Слава тебе, цезарь Август император! Тебе не придется платить пенсии за нас ни вдовам, ни сиротам. Мы, о цезарь, самые преданные из всех твоих слуг. Идущие на смерть приветствуют тебя!
XXVII
Было половина шестого, когда негр принес нам ужин, сервированный в двух грязных и жирных жестяных мисках. Жидкий гороховый суп, картофель в мундире и горячая коричневая вода в побитом эмалированном кувшине. Коричневая вода называлась чаем.
– Где же мясо? – спросил я у негра.
– Сегодня нет мяса, – ответил он.
Я взглянул на него и понял, что это был не негр, а белый. Он был угольщиком другой вахты.
– Носить ужин придется тебе, – обратился он ко мне.
– Я не бой, да будет тебе известно, – ответил я на это.
– Здесь нет боев.
– Разве?
– У нас делает это угольщик.
Один сюрприз следовал за другим. Это начинало становиться забавным. Я видел уже, чем это пахнет. Судьба открывала свой поход.
– Ужин разносит угольщик «крысьей вахты».
Второй сюрприз. Вернее, второй удар. Я не стану уже больше считать ударов. Пусть приходят и падают. Надо напрячь кожу.

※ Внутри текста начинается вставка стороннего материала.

(** [OthelloGame.makeMove(row, col, player)] with [this.board = board]. *)
Definition makeMove (s : store) (board : boardRef) (row col player : Z)
    : bool * store :=
  if negb (cell_is (contents s board) row col EMPTY) then (false, s) else
  let flips := Game.getFlips (contents s board) row col player in
  if len flips =? 0 then (false, s) else
  let s := write s board row col player in
  (true, foldl (λ s '(r, c), write s board r c player) s flips).

(** [OthelloAI.makeTestMove(board, row, col, player, game)] *)
Definition makeTestMove (s : store) (board : boardRef) (row col player : Z)
    : store :=
  let s := write s board row col player in
  let flips := AI.getFlips (contents s board) row col player in
  foldl (λ s '(r, c), write s board r c player) s flips.

(** A store holding [b] in rows [0 .. length b - 1], and the board
    reference to it. *)
Definition alloc (b : Board) : store * boardRef :=
  (list_to_map (zip (seq 0 (length b)) b), seq 0 (length b)).

End Store.

(** ** Reference definitions

    The search without cutoffs, as the pruning-correctness property words
    it: a full-width minimax over the same row-major child order, the same
    leaves and the same treatment of a side without moves; every child of a
    node is searched and no window is passed down. *)

Module FullWidth.






End FullWidth.

(** All positions in row-major order, the order of the two nested loops. *)
Definition allPositions : list (Z * Z) :=
  r ← indices; (λ c, (r, c)) <$> indices.

(** The four cells [newGame] fills. *)
Definition centerCluster : list (Z * Z) := [(3, 3); (3, 4); (4, 3); (4, 4)].

(** One step along a diagonal. *)
Definition diagonallyAdjacent (p q : Z * Z) : bool :=
  (Z.abs (p.1 - q.1) =? 1) && (Z.abs (p.2 - q.2) =? 1).

(** [black + white] of [countStones]. *)
Definition totalStones (b : Board) : Z :=
  let '(black, white) := Game.countStones b in black + white.

(** A board with a black corner and a white disc beside it: Black can move
    (to row 0, column 2), White cannot. *)
Definition passBoard : Board :=
  set_cell (set_cell (replicate 8 (replicate 8 EMPTY)) 0 0 BLACK) 0 1 WHITE.

(** The body of the two loops of [getValidMoves], per position. *)
Definition moveAt (b : Board) (flipsOf : Z → Z → list (Z * Z)) (p : Z * Z) : option Move :=
  if cell_is b p.1 p.2 EMPTY then
    if 0 <? len (flipsOf p.1 p.2)
    then Some (mkMove p.1 p.2 (len (flipsOf p.1 p.2)))
    else None
  else None.

(** Whether [countStones] counts the cell at [p]: 1 for a disc, else 0. *)
Definition counted (b : Board) (p : Z * Z) : Z :=
  if cell_is b p.1 p.2 BLACK || cell_is b p.1 p.2 WHITE then 1 else 0.

(** The sum of [f] over a list of positions. *)
Definition sumOver (f : Z * Z → Z) (l : list (Z * Z)) : Z :=
  foldl (λ acc p, acc + f p) 0 l.





(** The direction in which [p] lies from [(row, col)]. *)
Definition dirOf (row col : Z) (p : Z * Z) : Z * Z :=
  (Z.sgn (p.1 - row), Z.sgn (p.2 - col)).

(** The entry of [countStones] for [player]. *)
Definition stonesOf (b : Board) (player : Z) : Z :=
  let '(black, white) := Game.countStones b in
  if player =? BLACK then black else white.

(** 1 when the cell at [p] holds [v], else 0. *)
Definition holds (b : Board) (v : Z) (p : Z * Z) : Z :=
  if cell_is b p.1 p.2 v then 1 else 0.

(** * Properties *)

(** ** Board access *)

Lemma cell_Some_nonneg (b : Board) r c x : cell b r c = Some x → 0 ≤ r ∧ 0 ≤ c.
Proof.
  unfold cell. destruct (0 <=? r) eqn:Hr, (0 <=? c) eqn:Hc; simpl; try discriminate.
  intros _. lia.
Qed.

Lemma cell_set_cell_eq (b : Board) r c v x :
  cell b r c = Some x → cell (set_cell b r c v) r c = Some v.
Proof.
  intros H. destruct (cell_Some_nonneg _ _ _ _ H) as [Hr Hc].
  revert H. unfold cell, set_cell.
  replace ((0 <=? r) && (0 <=? c)) with true by (symmetry; apply andb_true_iff; lia).
  rewrite list_lookup_alter_eq.
  destruct (b !! Z.to_nat r) as [line|]; simpl; [|discriminate].
  intros H. apply list_lookup_insert_eq. eapply lookup_lt_Some, H.
Qed.

Lemma cell_set_cell_ne (b : Board) r c v r' c' :
  (r', c') ≠ (r, c) →
  cell (set_cell b r c v) r' c' = cell b r' c'.
Proof.
  intros Hne. unfold cell, set_cell.
  destruct ((0 <=? r) && (0 <=? c)) eqn:Hrc; [|reflexivity].
  apply andb_true_iff in Hrc as [Hr Hc].
  destruct ((0 <=? r') && (0 <=? c')) eqn:Hpos; [|reflexivity].
  apply andb_true_iff in Hpos as [Hr' Hc'].
  destruct (decide (Z.to_nat r = Z.to_nat r')) as [Heq|Hneq].
  - rewrite <- Heq, list_lookup_alter_eq.
    destruct (b !! Z.to_nat r) as [line|]; simpl; [|reflexivity].
    apply list_lookup_insert_ne. intros Hcc. apply Hne. f_equal; lia.
  - rewrite list_lookup_alter_ne by done. reflexivity.
Qed.

Lemma cell_is_set_cell_ne (b : Board) r c v r' c' w :
  (r', c') ≠ (r, c) →
  cell_is (set_cell b r c v) r' c' w = cell_is b r' c' w.
Proof. intros. unfold cell_is. by rewrite cell_set_cell_ne. Qed.

Lemma cell_is_true (b : Board) r c v : cell_is b r c v = true ↔ cell b r c = Some v.
Proof.
  unfold cell_is. destruct (cell b r c) as [x|]; [|split; discriminate].
  rewrite Z.eqb_eq. split; congruence.
Qed.

Lemma wf_board_set_cell b r c v : wf_board b → wf_board (set_cell b r c v).
Proof.
  intros [Hl Hrows]. unfold set_cell. destruct (_ && _); [|done]. split.
  - by rewrite length_alter.
  - apply Forall_alter; [done|]. intros line _ Hline. by rewrite length_insert.
Qed.

Lemma wf_board_cell b r c :
  wf_board b → 0 ≤ r < 8 → 0 ≤ c < 8 → is_Some (cell b r c).
Proof.
  intros [Hl Hrows] Hr Hc. unfold cell.
  replace ((0 <=? r) && (0 <=? c)) with true by (symmetry; apply andb_true_iff; lia).
  destruct (lookup_lt_is_Some_2 b (Z.to_nat r)) as [line Hline]; [lia|].
  rewrite Hline. simpl. apply lookup_lt_is_Some_2.
  rewrite Forall_lookup in Hrows. rewrite (Hrows _ _ Hline). lia.
Qed.

Lemma wf_board_cell_valid b r c x :
  wf_board b → cell b r c = Some x → 0 ≤ r < 8 ∧ 0 ≤ c < 8.
Proof.
  intros [Hl Hrows] H. destruct (cell_Some_nonneg _ _ _ _ H) as [Hr Hc].
  revert H. unfold cell.
  replace ((0 <=? r) && (0 <=? c)) with true by (symmetry; apply andb_true_iff; lia).
  destruct (b !! Z.to_nat r) as [line|] eqn:Hline; simpl; [|discriminate].
  intros H. rewrite Forall_lookup in Hrows.
  assert (length line = 8%nat) by (eapply Hrows; eauto).
  apply lookup_lt_Some in Hline, H. lia.
Qed.

(** ** The scanning loops end

    A scan that still satisfies its loop condition after [n] iterations has
    made [n] steps, all from cells on the board. *)

Lemma scan_running n b opp dr dc r c temp t r' c' :
  Game.scan n b opp dr dc r c temp = (t, r', c') →
  Game.isValidPosition r' c' && cell_is b r' c' opp = true →
  r' = r + Z.of_nat n * dr ∧ c' = c + Z.of_nat n * dc ∧
  (n ≠ O → Game.isValidPosition r c = true).
Proof.
  revert r c temp. induction n as [|n IH]; intros r c temp; simpl.
  - intros [= _ <- <-] _. repeat split; [lia..|done].
  - destruct (Game.isValidPosition r c && cell_is b r c opp) eqn:Hcond.
    + intros Hscan Hend. destruct (IH _ _ _ Hscan Hend) as (-> & -> & _).
      apply andb_true_iff in Hcond as [Hv _]. repeat split; [lia..|done].
    + intros [= _ <- <-] Hend. congruence.
Qed.

Lemma valid_bounds r c :
  Game.isValidPosition r c = true ↔ 0 ≤ r < 8 ∧ 0 ≤ c < 8.
Proof.
  unfold Game.isValidPosition, BOARD_SIZE.
  rewrite !andb_true_iff, !Z.leb_le, !Z.ltb_lt. lia.
Qed.

Lemma direction_steps dr dc :
  (dr, dc) ∈ Game.directions → (dr ≠ 0 ∨ dc ≠ 0) ∧ -1 ≤ dr ≤ 1 ∧ -1 ≤ dc ≤ 1.
Proof.
  unfold Game.directions. rewrite !elem_of_cons, elem_of_nil.
  intros H. repeat destruct H as [H|H]; try done; injection H as -> ->; lia.
Qed.

(** With [scan_fuel] the loop of [getFlips] leaves through its test: the
    loop condition is false where the scan stops. *)
Lemma scan_exit b opp dr dc r c temp t r' c' :
  (dr, dc) ∈ Game.directions →
  Game.scan scan_fuel b opp dr dc r c temp = (t, r', c') →
  Game.isValidPosition r' c' && cell_is b r' c' opp = false.
Proof.
  intros Hdir Hscan.
  destruct (Game.isValidPosition r' c' && cell_is b r' c' opp) eqn:Hend; [|done].
  destruct (scan_running _ _ _ _ _ _ _ _ _ _ _ Hscan Hend) as (Hr & Hc & Hstart).
  apply andb_true_iff in Hend as [Hv _].
  apply valid_bounds in Hv. specialize (Hstart ltac:(done)).
  apply valid_bounds in Hstart. apply direction_steps in Hdir.
  unfold scan_fuel, BOARD_SIZE in *. simpl in *. lia.
Qed.

(** More fuel changes nothing once the loop has left through its test. *)
Lemma scan_more_fuel n k b opp dr dc r c temp t r' c' :
  Game.scan n b opp dr dc r c temp = (t, r', c') →
  Game.isValidPosition r' c' && cell_is b r' c' opp = false →
  Game.scan (n + k) b opp dr dc r c temp = (t, r', c').
Proof.
  revert r c temp. induction n as [|n IH]; intros r c temp; simpl.
  - intros [= <- <- <-] Hend. destruct k; simpl; [done|]. by rewrite Hend.
  - destruct (Game.isValidPosition r c && cell_is b r c opp) eqn:Hcond; [by apply IH|].
    by intros [= <- <- <-] _.
Qed.

(** The cells a scan collects are on the board and hold [opp]. *)
Lemma scan_collects n b opp dr dc r c temp t r' c' :
  Game.scan n b opp dr dc r c temp = (t, r', c') →
  ∃ run, t = temp ++ run ∧
    Forall (λ p, Game.isValidPosition p.1 p.2 = true ∧ cell_is b p.1 p.2 opp = true) run.
Proof.
  revert r c temp. induction n as [|n IH]; intros r c temp; simpl.
  - intros [= <- _ _]. exists []. by rewrite app_nil_r.
  - destruct (Game.isValidPosition r c && cell_is b r c opp) eqn:Hcond.
    + intros Hscan. destruct (IH _ _ _ Hscan) as (run & -> & Hrun).
      exists ((r, c) :: run). rewrite <- app_assoc. split; [done|].
      apply andb_true_iff in Hcond. by constructor.
    + intros [= <- _ _]. exists []. by rewrite app_nil_r.
Qed.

Итак, «крысья вахта». Это надо было предвидеть. Вахта с двенадцати до четырех самая ужасная вахта, которую изобрели для истязания моряков. В четыре часа возвращаешься с вахты. Моешься. Потом приносишь ужин для всей банды, потому что юнги здесь нет, а угольщики должны выполнять всякую работу. Потом ложишься спать. Так как до восьми часов следующего утра пища не выдается, то приходится основательно наедаться за ужином. Ночью предстоит не только стоять на вахте, но и работать, да еще как! А при таких условиях, не наевшись досыта, можно свалиться. Но с полным желудком трудно уснуть. Матросы, сдавшие вахту, сидят иногда до десяти часов, играют в карты или забавляются рассказыванием всяких историй. Так как у них нет другого помещения, где бы они могли провести вечер, то они сидят здесь. Нельзя же запретить им эту болтовню, а то они еще разучатся говорить. Они и так разговаривают шепотом, чтобы не мешать спящим товарищам. Но шепот мешает больше всякого громкого разговора. В одиннадцать часов начинаешь засыпать. За двадцать минут до двенадцати приходят будить. Вскакиваешь и мчишься вниз. В четыре возвращаешься с вахты. Моешься иногда и валишься в койку. В половине шестого уже начинается дневная сутолока. В восемь отрывают от сна: «Завтракать!» Все дообеденное время стучат молотками, пилят, вбивают гвозди, командуют. Днем, за двадцать минут до двенадцати, будить не приходят, потому что спать в это время не полагается. Опять мчишься на вахту. И так далее.